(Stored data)

Lemma nil_up_stays k nodes g : nodes !! g = Some None -> nil_up k nodes !! g = Some None.
Proof using.
  assert (Hins : forall x (l : gmap Z (option Hash)), l !! g = Some None -> <[x := None]> l !! g = Some None).
  { intros x l H. destruct (decide (x = g)) as [<-|]; [by rewrite lookup_insert_eq|by rewrite lookup_insert_ne]. }
  revert nodes. induction k as [k IH|k IH|]; intros nodes H; cbn [nil_up]; [apply IH..|]; by apply Hins.
Qed.

Lemma nil_up_in k nodes g : 1 <= g -> above g (Zpos k) -> nil_up k nodes !! g = Some None.
Proof using.
  intros Hg. revert nodes. induction k as [k IH|k IH|]; intros nodes Ha; cbn [nil_up];
    (apply above_up in Ha as [->|(k' & [Hk|Hk] & Ha)]; [|try discriminate Hk; injection Hk as <-..|done]).
  1,3: apply nil_up_stays, lookup_insert_eq.
  1,2: by apply IH.
  apply lookup_insert_eq.
Qed.

Lemma nil_up_out k nodes g : ~ above g (Zpos k) -> nil_up k nodes !! g = nodes !! g.
Proof using.
  revert nodes. induction k as [k IH|k IH|]; intros nodes Ha; cbn [nil_up].
  1,2: rewrite IH by (intros H; apply Ha; by apply above_bit).
  all: apply lookup_insert_ne; intros <-; apply Ha, above_self.
Qed.
Definition set_state (s : State) (i : InstrumentedState) : InstrumentedState :=
  mkInstrumentedState s (is_stdOut i) (is_stdErr i) (is_lastMemAccess i) (is_memProofEnabled i) (is_memProof i)
    (is_preimageOracle i) (is_lastPreimage i) (is_lastPreimageKey i) (is_lastPreimageOffset i).
Definition set_outputs (out err : bytes) (i : InstrumentedState) : InstrumentedState :=
  mkInstrumentedState (is_state i) out err (is_lastMemAccess i) (is_memProofEnabled i) (is_memProof i)
    (is_preimageOracle i) (is_lastPreimage i) (is_lastPreimageKey i) (is_lastPreimageOffset i).
Definition set_memAccess (addr : Z) (enabled : bool) (proof : bytes) (i : InstrumentedState) : InstrumentedState :=
  mkInstrumentedState (is_state i) (is_stdOut i) (is_stdErr i) addr enabled proof
    (is_preimageOracle i) (is_lastPreimage i) (is_lastPreimageKey i) (is_lastPreimageOffset i).
Definition set_oracle (o : Oracle) (i : InstrumentedState) : InstrumentedState :=
  mkInstrumentedState (is_state i) (is_stdOut i) (is_stdErr i) (is_lastMemAccess i) (is_memProofEnabled i) (is_memProof i)
    o (is_lastPreimage i) (is_lastPreimageKey i) (is_lastPreimageOffset i).
Definition set_lastPreimage (key : Hash) (preimage : bytes) (i : InstrumentedState) : InstrumentedState :=
  mkInstrumentedState (is_state i) (is_stdOut i) (is_stdErr i) (is_lastMemAccess i) (is_memProofEnabled i) (is_memProof i)
    (is_preimageOracle i) preimage key (is_lastPreimageOffset i).
Definition set_lastOffset (offset : Z) (i : InstrumentedState) : InstrumentedState :=
  mkInstrumentedState (is_state i) (is_stdOut i) (is_stdErr i) (is_lastMemAccess i) (is_memProofEnabled i) (is_memProof i)
    (is_preimageOracle i) (is_lastPreimage i) (is_lastPreimageKey i) offset.

Definition gets {A} (f : InstrumentedState -> A) : stM InstrumentedState A := fun i => (i, Ok (f i)).
Definition modify (f : InstrumentedState -> InstrumentedState) : stM InstrumentedState unit := fun i => (f i, Ok tt).
Definition on_state (f : State -> State) : stM InstrumentedState unit := modify (fun i => set_state (f (is_state i)) i).
Definition try_state (f : State -> res State) : stM InstrumentedState unit := fun i =>
  match f (is_state i) with Ok s => (set_state s i, Ok tt) | Err e => (i, Err e) end.

(** An operation on the memory of the machine, and one on its oracle. *)
Definition on_memory {A} (f : stM Memory A) : stM InstrumentedState A := fun i =>
  let '(m, r) := f (vs_Memory (is_state i)) in (set_state (set_Memory m (is_state i)) i, r).
Definition on_oracle {A} (f : stM Oracle A) : stM InstrumentedState A := fun i =>
  let '(o, r) := f (is_preimageOracle i) in (set_oracle o i, r).

Definition slice_bounds : go_error := GoPanic "runtime error: slice bounds out of range".

(** [copy] into an array of 32 bytes: the array and the number of bytes. *)
Definition copy32 (src : bytes) : bytes * Z := (take 32 (src ++ zeros 32), Z.min 32 (blen src)).

Definition readPreimage (key : Hash) (offset : Z) : stM InstrumentedState (bytes * Z) :=
  lastPreimageKey ← gets is_lastPreimageKey;
  _ ← (if bool_decide (key = lastPreimageKey) then mret tt
       else
         lastPreimage ← gets is_lastPreimage;
         _ ← modify (set_lastPreimage key lastPreimage);
         data ← on_oracle (po_GetPreimage key);
         modify (set_lastPreimage key (put_be 8 (blen data) ++ data)));
  _ ← modify (set_lastOffset offset);
  preimage ← gets is_lastPreimage;
  if blen preimage <? offset then throw slice_bounds
  else mret (copy32 (drop (Z.to_nat offset) preimage)).

Definition trackMemAccess (effAddr : Z) : stM InstrumentedState unit :=
  enabled ← gets is_memProofEnabled;
  last ← gets is_lastMemAccess;
  if enabled && negb (last =? effAddr) then
    if negb (last =? uint32_ones) then throw (GoPanic "unexpected different mem access")
    else
      memProof ← gets is_memProof;
      _ ← modify (set_memAccess effAddr enabled memProof);
      proof ← on_memory (MerkleProof Keccak256Hash effAddr);
      modify (set_memAccess effAddr enabled proof)
  else mret tt.

(** The loop over [LastHint]: each turn drops the four bytes of a length. *)
Fixpoint process_hints (fuel : nat) : stM InstrumentedState unit :=
  match fuel with
  | O => mret tt
  | S fuel =>
      buf ← gets (fun i => vs_LastHint (is_state i));
      if blen buf <? 4 then mret tt
      else
        let hintLen := get_be (take 4 buf) in
        if u32 (blen (drop 4 buf)) <=? hintLen then
          let hi := 4 +₃₂ hintLen in
          if (hi <? 4) || (blen buf <? hi) then throw slice_bounds
          else
            let hint := slice 4 hi buf in
            _ ← on_state (set_LastHint (drop (Z.to_nat hi) buf));
            _ ← on_oracle (po_Hint hint);
            process_hints fuel
        else mret tt
  end.

Definition write_hints (hintData : bytes) : stM InstrumentedState unit :=
  buf ← gets (fun i => vs_LastHint (is_state i));
  _ ← on_state (set_LastHint (buf ++ hintData));
  process_hints (length (buf ++ hintData)).

(** What a system call gives back: [v0] and [v1]. *)
Definition sys_mmap (a0 a1 : Z) : stM InstrumentedState (Z * Z) :=
  let sz := if negb (Z.land a1 PageAddrMask =? 0) then a1 +₃₂ (PageSize -₃₂ Z.land a1 PageAddrMask) else a1 in
  if a0 =? 0 then
    heap ← gets (fun i => vs_Heap (is_state i));
    _ ← on_state (set_Heap (heap +₃₂ sz));
    mret (heap, 0)
  else mret (a0, 0).

Definition read_preimage_word (a1 a2 : Z) : stM InstrumentedState (Z * Z) :=
  let effAddr := Z.land a1 0xFFffFFfc in
  _ ← trackMemAccess effAddr;
  mem ← on_memory (GetMemory effAddr);
  key ← gets (fun i => vs_PreimageKey (is_state i));
  offset ← gets (fun i => vs_PreimageOffset (is_state i));
  '(dat, datLen) ← readPreimage key offset;
  let alignment := Z.land a1 3 in
  let space := 4 - alignment in
  let datLen := if space <? datLen then space else datLen in
  let datLen := if a2 <? datLen then a2 else datLen in
  let outMem := copy_at alignment (take (Z.to_nat datLen) dat) (put_be 4 mem) in
  _ ← on_memory (SetMemory effAddr (get_be outMem));
  _ ← on_state (fun s => set_Preimage (vs_PreimageKey s) (vs_PreimageOffset s +₃₂ datLen) s);
  mret (datLen, 0).

Definition write_preimage_key (a1 a2 : Z) : stM InstrumentedState (Z * Z) :=
  let effAddr := Z.land a1 0xFFffFFfc in
  _ ← trackMemAccess effAddr;
  mem ← on_memory (GetMemory effAddr);
  key ← gets (fun i => vs_PreimageKey (is_state i));
  let alignment := Z.land a1 3 in
  let space := 4 - alignment in
  let a2 := if space <? a2 then space else a2 in
  let key := copy_at 0 (drop (Z.to_nat a2) key) key in
  let key := copy_at (32 - a2) (drop (Z.to_nat alignment) (put_be 4 mem)) key in
  _ ← on_state (set_Preimage key 0);
  mret (a2, 0).

Definition sys_read (a0 a1 a2 : Z) : stM InstrumentedState (Z * Z) :=
  if a0 =? fdStdin then mret (0, 0)
  else if a0 =? fdPreimageRead then read_preimage_word a1 a2
  else if a0 =? fdHintRead then mret (a2, 0)
  else mret (0xFFffFFff, MipsEBADF).

Definition sys_write (a0 a1 a2 : Z) : stM InstrumentedState (Z * Z) :=
  if a0 =? fdStdout then
    out ← on_memory (ReadMemoryRange lens a1 a2);
    _ ← modify (fun i => set_outputs (is_stdOut i ++ out) (is_stdErr i) i);
    mret (a2, 0)
  else if a0 =? fdStderr then
    out ← on_memory (ReadMemoryRange lens a1 a2);
    _ ← modify (fun i => set_outputs (is_stdOut i) (is_stdErr i ++ out) i);
    mret (a2, 0)
  else if a0 =? fdHintWrite then
    hintData ← on_memory (ReadMemoryRange lens a1 a2);
    _ ← write_hints hintData;
    mret (a2, 0)
  else if a0 =? fdPreimageWrite then write_preimage_key a1 a2
  else mret (0xFFffFFff, MipsEBADF).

## EXERCISE OBJECTIVE
Copy each line of the records above that carries the word "length".

## SOLUTION TO THIS EXERCISE
(** The loop over [LastHint]: each turn drops the four bytes of a length. *)
  process_hints (length (buf ++ hintData)).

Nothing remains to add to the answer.